■ Work request:
From the entries below, transcribe exactly the lines between the line holding "before the [save]. *)" and the line holding "destruct (HalftoneStage.float_loop _", inclusive; skip all other lines.

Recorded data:
--------------------------------

Lemma exec_no_stack c l : no_stack l -> ctx_stack (exec c l) = ctx_stack c.
Proof.
  revert c. induction l as [|k l IH]; intros c Hl; [reflexivity|].
  apply Forall_cons in Hl as [[Hs Hr] Hl]. simpl. rewrite IH by exact Hl.
  destruct k; simpl; congruence.
Qed.

(** A block [save; l; restore] with [l] free of [save] and [restore]
    leaves the state and the stack as they were. *)
Lemma exec_bracket c l :
  no_stack l ->
  ctx_state (exec c (CSave :: l ++ [CRestore])) = ctx_state c /\
  ctx_stack (exec c (CSave :: l ++ [CRestore])) = ctx_stack c.
Proof.
  intros Hl. change (CSave :: l ++ [CRestore]) with ([CSave] ++ l ++ [CRestore]).
  rewrite !exec_app. set (c1 := exec c [CSave]).
  pose proof (exec_no_stack c1 l Hl) as Hs.
  destruct (exec c1 l) as [s st ink] eqn:E. simpl in Hs |- *. subst st. simpl. auto.
Qed.

Ltac no_stack_tac := repeat (apply Forall_cons; split; [split; discriminate|]); apply Forall_nil; exact I.

(** [renderText] leaves the context as it found it: its calls sit
    between [save] and [restore], so the fill style, the font, the text
    anchoring, the transform and the save stack after the call are those
    before it; it draws the content once, or nothing when it is empty. *)
Theorem renderText_restores (c : Ctx) (width height : Z) (p : TextStage.TextParams) :
  ctx_state (exec c (TextStage.renderText width height p)) = ctx_state c /\
  ctx_stack (exec c (TextStage.renderText width height p)) = ctx_stack c.
Proof.
  unfold TextStage.renderText. case_bool_decide; [by split|].
  match goal with |- context [exec c (CSave :: ?l)] =>
    change (CSave :: l) with (CSave :: removelast l ++ [CRestore]) end.
  apply exec_bracket. unfold no_stack; simpl. no_stack_tac.
Qed.

(** *** The ASCII grid *)

(** The anchor points of the [fillText] calls, in order. *)
Definition glyph_positions (l : list Cmd) : list (float * float) :=
  omap (fun k => match k with CFillText _ x y => Some (x, y) | _ => None end) l.

Lemma omap_flat_map {A B C} (f : B -> option C) (g : A -> list B) (l : list A) :
  omap f (flat_map g l) = flat_map (fun a => omap f (g a)) l.
Proof. induction l as [|a l IH]; [reflexivity|]. simpl. by rewrite omap_app, IH. Qed.

Lemma flat_map_singleton {A B} (f : A -> B) (l : list A) : flat_map (fun a => [f a]) l = map f l.
Proof. induction l as [|a l IH]; [reflexivity|]. simpl. by rewrite IH. Qed.

(** on a grid of [cols x rows] cells (both positive), [renderAscii]
    draws exactly one glyph per cell, row by row, each at the cell's
    top-left corner [(x * fontWidth, y * fontHeight)]. *)
Theorem renderAscii_cells (sample : Z -> Z -> list Z) (width height : Z) (p : AsciiStage.AsciiParams)
    (cols rows : Z) :
  AsciiStage.cols_of width p = JInt cols -> AsciiStage.rows_of height p = JInt rows ->
  0 < cols -> 0 < rows ->
  exists l, AsciiStage.renderAscii sample width height p = Ret l /\
    glyph_positions l =
    flat_map (fun y => map (fun x => (zf x * AsciiStage.scale p, zf y * (AsciiStage.scale p * 1.6))%float)
                           (seqZ cols)) (seqZ rows).
Proof.
  intros Hc Hr Hc0 Hr0. unfold AsciiStage.renderAscii. rewrite Hc, Hr. simpl le0.
  rewrite (proj2 (Z.leb_gt cols 0)), (proj2 (Z.leb_gt rows 0)) by lia. simpl orb.
  destruct (AsciiStage.colors p) as [bg txt]. eexists. split; [reflexivity|].
  unfold glyph_positions. rewrite omap_app, omap_flat_map. simpl.
  apply flat_map_ext. intros y. rewrite omap_flat_map, <- flat_map_singleton.
  apply flat_map_ext. reflexivity.
Qed.

(** The grid of the specification's example: a 640 x 480 frame at
    scale 8 has 80 columns and 37 rows ([480 / 12.8] is just below 37.5
    in doubles). *)
Example renderAscii_grid_640x480 :
  let p := AsciiStage.mk_ascii_params 8 1.2 false false "complex" "#ffffff" "#000000" in
  AsciiStage.cols_of 640 p = JInt 80 /\ AsciiStage.rows_of 480 p = JInt 37.
Proof. split; vm_compute; reflexivity. Qed.

(** *** The halftone *)

Lemma float_loop_no_stack fuel v bound step body l :
  (forall v a, body v = Some a -> no_stack a) ->
  HalftoneStage.float_loop fuel v bound step body = Some l -> no_stack l.
Proof.
  revert v l. induction fuel as [|f IH]; intros v l Hb H; [discriminate|]. simpl in H.
  destruct (jslt v bound); [|injection H as <-; apply Forall_nil; exact I].
  destruct (body v) as [a|] eqn:Ea; [|discriminate].
  destruct (HalftoneStage.float_loop f _ _ _ _) as [b|] eqn:Eb; [|discriminate]. injection H as <-.
  apply Forall_app; split; [exact (Hb v a Ea) | exact (IH _ _ Hb Eb)].
Qed.

Lemma dot_cmds_no_stack imgData width height p sin cos x y :
  no_stack (HalftoneStage.dot_cmds imgData width height p sin cos x y).
Proof.
  unfold HalftoneStage.dot_cmds, HalftoneStage.shape_cmds.
  repeat case_match; unfold no_stack; simpl; try no_stack_tac; apply Forall_nil; exact I.
Qed.

(** [renderHalftone] leaves the transform and the save stack as it
    found them: the rotation about the centre is undone by its final
    [restore]; the fill style it keeps is the background colour, set
    before the [save]. *)
Theorem renderHalftone_restores (c : Ctx) js_sin js_cos fuel imgData width height
    (p : HalftoneStage.HalftoneParams) (l : list Cmd) :
  HalftoneStage.renderHalftone js_sin js_cos fuel imgData width height p = Ret l ->
  st_transform (ctx_state (exec c l)) = st_transform (ctx_state c) /\
  ctx_stack (exec c l) = ctx_stack c.
Proof.
  unfold HalftoneStage.renderHalftone. case_match; [discriminate|].
  destruct (HalftoneStage.float_loop _ _ _ _ _) as [dots|] eqn:E; [|discriminate]. intros [= <-].
  cbn [app]. rewrite !(exec_cons c), exec_cons.
  match goal with |- context [exec ?c0 (CSave :: ?t1 :: ?r :: ?t2 :: ?d ++ [CRestore])] =>
    destruct (exec_bracket c0 (t1 :: r :: t2 :: d)) as [Hs Hst]; try cbn [app] in Hs, Hst end.
  - apply Forall_cons; split; [split; discriminate|]. apply Forall_cons; split; [split; discriminate|].
    apply Forall_cons; split; [split; discriminate|].
    eapply float_loop_no_stack; [|exact E]. intros y a Ha.
    eapply float_loop_no_stack; [|exact Ha]. intros x b [= <-]. apply dot_cmds_no_stack.
  - rewrite Hs, Hst. split; reflexivity.
Qed.

(** Adding [+0] to a finite non-zero double gives it back (IEEE 754
    addition, through the specification of the primitive [+]). *)
Lemma float_add_zero x : (exists s m e, Prim2SF x = S754_finite s m e) -> (x + zf 0)%float = x.
Proof. intros (s & m & e & H). apply Prim2SF_inj. rewrite add_spec, H. reflexivity. Qed.

(** A loop whose step is [+0] and whose first test passes never ends. *)
Lemma float_loop_stuck fuel v bound body :
  (exists s m e, Prim2SF v = S754_finite s m e) -> jslt v bound = true ->
  HalftoneStage.float_loop fuel v bound (zf 0) body = None.
Proof.
  intros Hv Hlt. induction fuel as [|f IH]; [reflexivity|]. simpl.
  rewrite Hlt, float_add_zero, IH by exact Hv. by destruct (body v).
Qed.

Definition finite_nonzero (f : float) : bool :=
  match Prim2SF f with S754_finite _ _ _ => true | _ => false end.

Lemma finite_nonzero_spec f : finite_nonzero f = true -> exists s m e, Prim2SF f = S754_finite s m e.
Proof. unfold finite_nonzero. destruct (Prim2SF f); try discriminate. eauto. Qed.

--------------------------------

■ Your solution:
    before the [save]. *)
Theorem renderHalftone_restores (c : Ctx) js_sin js_cos fuel imgData width height
    (p : HalftoneStage.HalftoneParams) (l : list Cmd) :
  HalftoneStage.renderHalftone js_sin js_cos fuel imgData width height p = Ret l ->
  st_transform (ctx_state (exec c l)) = st_transform (ctx_state c) /\
  ctx_stack (exec c l) = ctx_stack c.
Proof.
  unfold HalftoneStage.renderHalftone. case_match; [discriminate|].
  destruct (HalftoneStage.float_loop _ _ _ _ _) as [dots|] eqn:E; [|discriminate]. intros [= <-].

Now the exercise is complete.